++++ SUPPLIED RECORDS

(** * soaplib.serializers.primitive: scalar codecs between Python values
      and XML element trees

    A shallow embedding of [src/soaplib/serializers/primitive.py] (Python 2)
    together with the properties of its specification.  The first half of
    the file holds the definitions (the Python runtime notions the module
    relies on, then the module itself, class by class); the second half
    holds the lemmas and theorems. *)

From Stdlib Require Import ZArith NArith List String Ascii Bool Lia.
From Stdlib Require Import Floats.SpecFloat.
Import ListNotations.
Open Scope Z_scope.

Set Implicit Arguments.
Set Warnings "-register-all".

(* ================================================================== *)
(** * Part I: definitions *)
(* ================================================================== *)

(** ** Python text

    A Python 2 text object is either a byte string ([str]) or a [unicode]
    object; both are sequences of character codes.  lxml hands out [str]
    for pure ASCII text and [unicode] otherwise. *)

Definition codes (s : string) : list N :=
  map N_of_ascii (list_ascii_of_string s).

Inductive pytext :=
| PyStr (cs : list N)
| PyUnicode (cs : list N).

Definition chars (t : pytext) : list N :=
  match t with PyStr cs => cs | PyUnicode cs => cs end.

(** ** Exceptions and the result of a call *)

Inductive exn :=
| AttributeError
| TypeError
| ValueError
| AssertionError
| UnicodeEncodeError
| UnicodeDecodeError
| IndexError
| KeyError
| OverflowError
| Exception (msg : list N).

Inductive result (A : Type) :=
| Ok (a : A)
| Raise (e : exn).

Arguments Ok {A} a.
Arguments Raise {A} e.

Definition bind {A B} (m : result A) (k : A -> result B) : result B :=
  match m with
  | Ok a => k a
  | Raise e => Raise e
  end.

Declare Scope py_scope.
Delimit Scope py_scope with py.
Notation "x <- m ;; k" := (bind m (fun x => k))
  (at level 61, m at next level, right associativity) : py_scope.
Notation "' p <- m ;; k" := (bind m (fun x => match x with p => k end))
  (at level 61, p pattern, m at next level, right associativity) : py_scope.
Open Scope py_scope.

(** [try: body  except: handler] with a bare [except], which catches
    every exception. *)
Definition try_except {A} (body : result A) (handler : result A) : result A :=
  match body with
  | Ok a => Ok a
  | Raise _ => handler
  end.

Definition raises {A} (m : result A) : bool :=
  match m with Ok _ => false | Raise _ => true end.

(** ** Calendar values of the [datetime] module and zones of [pytz] *)

Record date := mkdate { year : Z; month : Z; day : Z }.

Inductive tzinfo :=
| UTC                          (* pytz.utc *)
| FixedOffsetTz (minutes : Z). (* pytz._FixedOffset(minutes) *)

Record datetime := mkdatetime {
  dt_year : Z; dt_month : Z; dt_day : Z;
  dt_hour : Z; dt_minute : Z; dt_second : Z; dt_microsecond : Z;
  dt_tzinfo : option tzinfo
}.

(** ** Python values that cross the codec interface *)

Inductive pyval :=
| VNone
| VBool (b : bool)
| VInt (z : Z)
| VText (t : pytext)
| VDate (d : date)
| VDateTime (t : datetime).

(** Truth value testing, as done by [and], [or], [not] and [if]. *)
Definition truthy (v : pyval) : bool :=
  match v with
  | VNone => false
  | VBool b => b
  | VInt z => negb (z =? 0)
  | VText t => match chars t with [] => false | _ => true end
  | VDate _ => true
  | VDateTime _ => true
  end.

(** [a and b] evaluates [b] only when [a] is true and otherwise yields [a]
    itself. *)
Definition py_and (a : pyval) (b : result pyval) : result pyval :=
  if truthy a then b else Ok a.

(** [a or b] yields [a] itself when it is true. *)
Definition py_or (a : pyval) (b : pyval) : pyval :=
  if truthy a then a else b.

(** ** Decimal digits *)

Definition is_digit (c : N) : bool := ((48 <=? c) && (c <=? 57))%N.
Definition digit_val (c : N) : Z := Z.of_N c - 48.
Definition digit_code (d : Z) : N := (48 + Z.to_N d)%N.

(** Value of a digit sequence read from the left. *)
Definition atoi_acc (acc : Z) (ds : list N) : Z :=
  fold_left (fun a c => a * 10 + digit_val c) ds acc.
Definition atoi (ds : list N) : Z := atoi_acc 0 ds.

(** Digits of a non-negative number, the most significant first. *)
Fixpoint digits_acc (fuel : nat) (n : Z) (acc : list N) : list N :=
  match fuel with
  | O => acc
  | S f =>
      let acc' := digit_code (n mod 10) :: acc in
      if n <? 10 then acc' else digits_acc f (n / 10) acc'
  end.

Definition digits (n : Z) : list N :=
  digits_acc (S (Z.to_nat (Z.log2 n))) n [].

(** ["%0wd" % n] for [0 <= n < 10^w]: exactly [w] digits. *)
Fixpoint zfill (w : nat) (n : Z) : list N :=
  match w with
  | O => []
  | S w' => zfill w' (n / 10) ++ [digit_code (n mod 10)]
  end.

(** [str(n)] for an [int] or a [long]. *)
Definition str_int (n : Z) : list N :=
  if n <? 0 then 45%N :: digits (- n) else digits n.

(** ** The builtins [int] and [long] on text

    Both accept optional surrounding white space, an optional sign and a
    non-empty run of decimal digits; [long] also accepts a trailing [L]
    or [l].  Since Python 2.2 [int] returns a [long] when the number does
    not fit a machine word, so both produce an unbounded integer. *)

Definition is_space (c : N) : bool :=
  existsb (N.eqb c) [9; 10; 11; 12; 13; 32]%N.

Fixpoint lstrip (cs : list N) : list N :=
  match cs with
  | c :: r => if is_space c then lstrip r else cs
  | [] => []
  end.

Definition strip (cs : list N) : list N := rev (lstrip (rev (lstrip cs))).

Definition parse_unsigned (ds : list N) : result Z :=
  match ds with
  | [] => Raise ValueError
  | _ => if forallb is_digit ds then Ok (atoi ds) else Raise ValueError
  end.

Definition parse_signed (cs : list N) : result Z :=
  match cs with
  | c :: ds =>
      if N.eqb c 45 then n <- parse_unsigned ds ;; Ok (- n)     (* - *)
      else if N.eqb c 43 then parse_unsigned ds                 (* + *)
      else parse_unsigned cs
  | [] => parse_unsigned cs
  end.

Definition drop_long_suffix (cs : list N) : list N :=
  match rev cs with
  | 76%N :: r => rev r
  | 108%N :: r => rev r
  | _ => cs
  end.

(** [int(x)] *)
Definition py_int (x : pyval) : result Z :=
  match x with
  | VInt z => Ok z
  | VBool b => Ok (if b then 1 else 0)
  | VText t => parse_signed (strip (chars t))
  | _ => Raise TypeError
  end.

(** [long(x)] *)
Definition py_long (x : pyval) : result Z :=
  match x with
  | VInt z => Ok z
  | VBool b => Ok (if b then 1 else 0)
  | VText t => parse_signed (drop_long_suffix (strip (chars t)))
  | _ => Raise TypeError
  end.

(** ** Element trees (the part of [lxml.etree] the module uses) *)

Inductive element :=
| Element (tag : string) (attrib : list (string * list N))
          (text : option pytext) (children : list element).

Definition elt_tag (e : element) : string :=
  match e with Element t _ _ _ => t end.
Definition elt_attrib (e : element) : list (string * list N) :=
  match e with Element _ a _ _ => a end.
Definition elt_text (e : element) : option pytext :=
  match e with Element _ _ t _ => t end.
Definition getchildren (e : element) : list element :=
  match e with Element _ _ _ c => c end.

(** [element.text] as a value: the text, or [None]. *)
Definition text_of (e : element) : pyval :=
  match elt_text e with
  | Some t => VText t
  | None => VNone
  end.

Fixpoint assoc_get {V} (k : string) (l : list (string * V)) : option V :=
  match l with
  | [] => None
  | (k', v) :: r => if String.eqb k k' then Some v else assoc_get k r
  end.

(** [element.get(key)] *)
Definition elt_get (e : element) (key : string) : option (list N) :=
  assoc_get key (elt_attrib e).

(** ['{%s}%s' % (ns, name)] *)
Definition qname (ns name : string) : string :=
  ("{" ++ ns ++ "}" ++ name)%string.

(** [etree.SubElement(parent, tag)] followed by the writes to the new
    child: the parent gains one last child. *)
Definition append_child (parent child : element) : element :=
  match parent with
  | Element t a x c => Element t a x (c ++ [child])
  end.

(** The child most recently appended to a parent. *)
Definition last_child (parent : element) : option element :=
  last (map Some (getchildren parent)) None.

Definition ns_xsd : string := "http://www.w3.org/2001/XMLSchema".
Definition ns_xsi : string := "http://www.w3.org/2001/XMLSchema-instance".
Definition _ns_xs : string := ns_xsd.
Definition _ns_xsi : string := ns_xsi.

(** ** Type descriptors: a class and its [Attributes] *)

(** A length bound is a number or the text ["unbounded"]. *)
Inductive pylen :=
| unbounded
| Len (n : Z).

Definition pylen_eqb (a b : pylen) : bool :=
  match a, b with
  | unbounded, unbounded => true
  | Len x, Len y => x =? y
  | _, _ => false
  end.

(** [str(l)] for a length bound. *)
Definition str_pylen (l : pylen) : list N :=
  match l with
  | unbounded => codes "unbounded"
  | Len n => str_int n
  end.

Definition text_eqb (a b : list N) : bool :=
  if list_eq_dec N.eq_dec a b then true else false.

Definition opt_text_eqb (a b : option (list N)) : bool :=
  match a, b with
  | None, None => true
  | Some x, Some y => text_eqb x y
  | _, _ => false
  end.

Record Attributes := mkAttributes {
  nillable : bool;
  min_occurs : Z;
  max_occurs : pylen;
  min_len : pylen;
  max_len : pylen;
  pattern : option (list N)
}.

(** A class object: [cls_id] stands for the identity of the object, which
    is what distinguishes two customised classes with equal attributes. *)
Record class := mkclass {
  cls_id : N;
  type_name : string;
  attrs : Attributes
}.

(** ** Formatting of calendar values: [isoformat] and [str] *)

Definition ch (c : ascii) : N := N_of_ascii c.

(** [date.isoformat()]: ["%04d-%02d-%02d"]. *)
Definition date_isoformat (d : date) : list N :=
  zfill 4 (year d) ++ [ch "-"] ++ zfill 2 (month d) ++ [ch "-"]
    ++ zfill 2 (day d).

(** [tzinfo.utcoffset(dt)], in minutes. *)
Definition utcoffset (z : tzinfo) : Z :=
  match z with
  | UTC => 0
  | FixedOffsetTz m => m
  end.

(** The offset suffix of [datetime.isoformat]: sign, hours, colon,
    minutes. *)
Definition format_utcoffset (off : Z) : list N :=
  (if off <? 0 then ch "-" else ch "+")
    :: zfill 2 (Z.abs off / 60) ++ [ch ":"] ++ zfill 2 (Z.abs off mod 60).

(** [datetime.isoformat(sep)]: the fraction is written only when the
    microsecond is not zero, the offset only when a zone is attached. *)
Definition datetime_isoformat (sep : N) (t : datetime) : list N :=
  zfill 4 (dt_year t) ++ [ch "-"] ++ zfill 2 (dt_month t) ++ [ch "-"]
    ++ zfill 2 (dt_day t) ++ [sep]
    ++ zfill 2 (dt_hour t) ++ [ch ":"] ++ zfill 2 (dt_minute t) ++ [ch ":"]
    ++ zfill 2 (dt_second t)
    ++ (if dt_microsecond t =? 0 then []
        else ch "." :: zfill 6 (dt_microsecond t))
    ++ match dt_tzinfo t with
       | None => []
       | Some z => format_utcoffset (utcoffset z)
       end.

(** [value.isoformat(sep)]: only dates and datetimes have the method. *)
Definition isoformat (value : pyval) (sep : N) : result pytext :=
  match value with
  | VDate d => Ok (PyStr (date_isoformat d))
  | VDateTime t => Ok (PyStr (datetime_isoformat sep t))
  | _ => Raise AttributeError
  end.

Definition is_ascii (cs : list N) : bool := forallb (fun c => c <? 128)%N cs.

(** [str(t)] for a text: a [unicode] object is encoded with the default
    (ASCII) codec. *)
Definition str_text (t : pytext) : result pytext :=
  match t with
  | PyStr cs => Ok (PyStr cs)
  | PyUnicode cs =>
      if is_ascii cs then Ok (PyStr cs) else Raise UnicodeEncodeError
  end.

(** [str(value)] *)
Definition py_str (value : pyval) : result pytext :=
  match value with
  | VNone => Ok (PyStr (codes "None"))
  | VBool b => Ok (PyStr (codes (if b then "True" else "False")))
  | VInt z => Ok (PyStr (str_int z))
  | VText t => str_text t
  | VDate d => Ok (PyStr (date_isoformat d))
  | VDateTime t => Ok (PyStr (datetime_isoformat (ch " ") t))
  end.

(** [text.lower()] on the ASCII letters. *)
Definition lower_code (c : N) : N :=
  if ((65 <=? c) && (c <=? 90))%N then (c + 32)%N else c.

Definition lower (t : pytext) : pytext :=
  match t with
  | PyStr cs => PyStr (map lower_code cs)
  | PyUnicode cs => PyUnicode (map lower_code cs)
  end.

(** [text[0]] *)
Definition index0 (t : pytext) : result N :=
  match chars t with
  | [] => Raise IndexError
  | c :: _ => Ok c
  end.

(** UTF-8 encoding of one code point. *)
Definition utf8_char (c : N) : list N :=
  (if c <? 128 then [c]
   else if c <? 2048 then [192 + c / 64; 128 + c mod 64]
   else if c <? 65536 then
     [224 + c / 4096; 128 + (c / 64) mod 64; 128 + c mod 64]
   else [240 + c / 262144; 128 + (c / 4096) mod 64;
         128 + (c / 64) mod 64; 128 + c mod 64])%N.

(** [text.encode('utf-8')]: a [str] is first decoded with the default
    (ASCII) codec, then the [unicode] object is encoded. *)
Definition encode_utf8 (t : pytext) : result pytext :=
  match t with
  | PyStr cs =>
      if is_ascii cs then Ok (PyStr (flat_map utf8_char cs))
      else Raise UnicodeDecodeError
  | PyUnicode cs => Ok (PyStr (flat_map utf8_char cs))
  end.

++++++++

WORK REQUIRED → Each line above where the word "primitive" occurs should be copied out.

OUTPUT OF THE EXERCISE →
(** * soaplib.serializers.primitive: scalar codecs between Python values
    A shallow embedding of [src/soaplib/serializers/primitive.py] (Python 2)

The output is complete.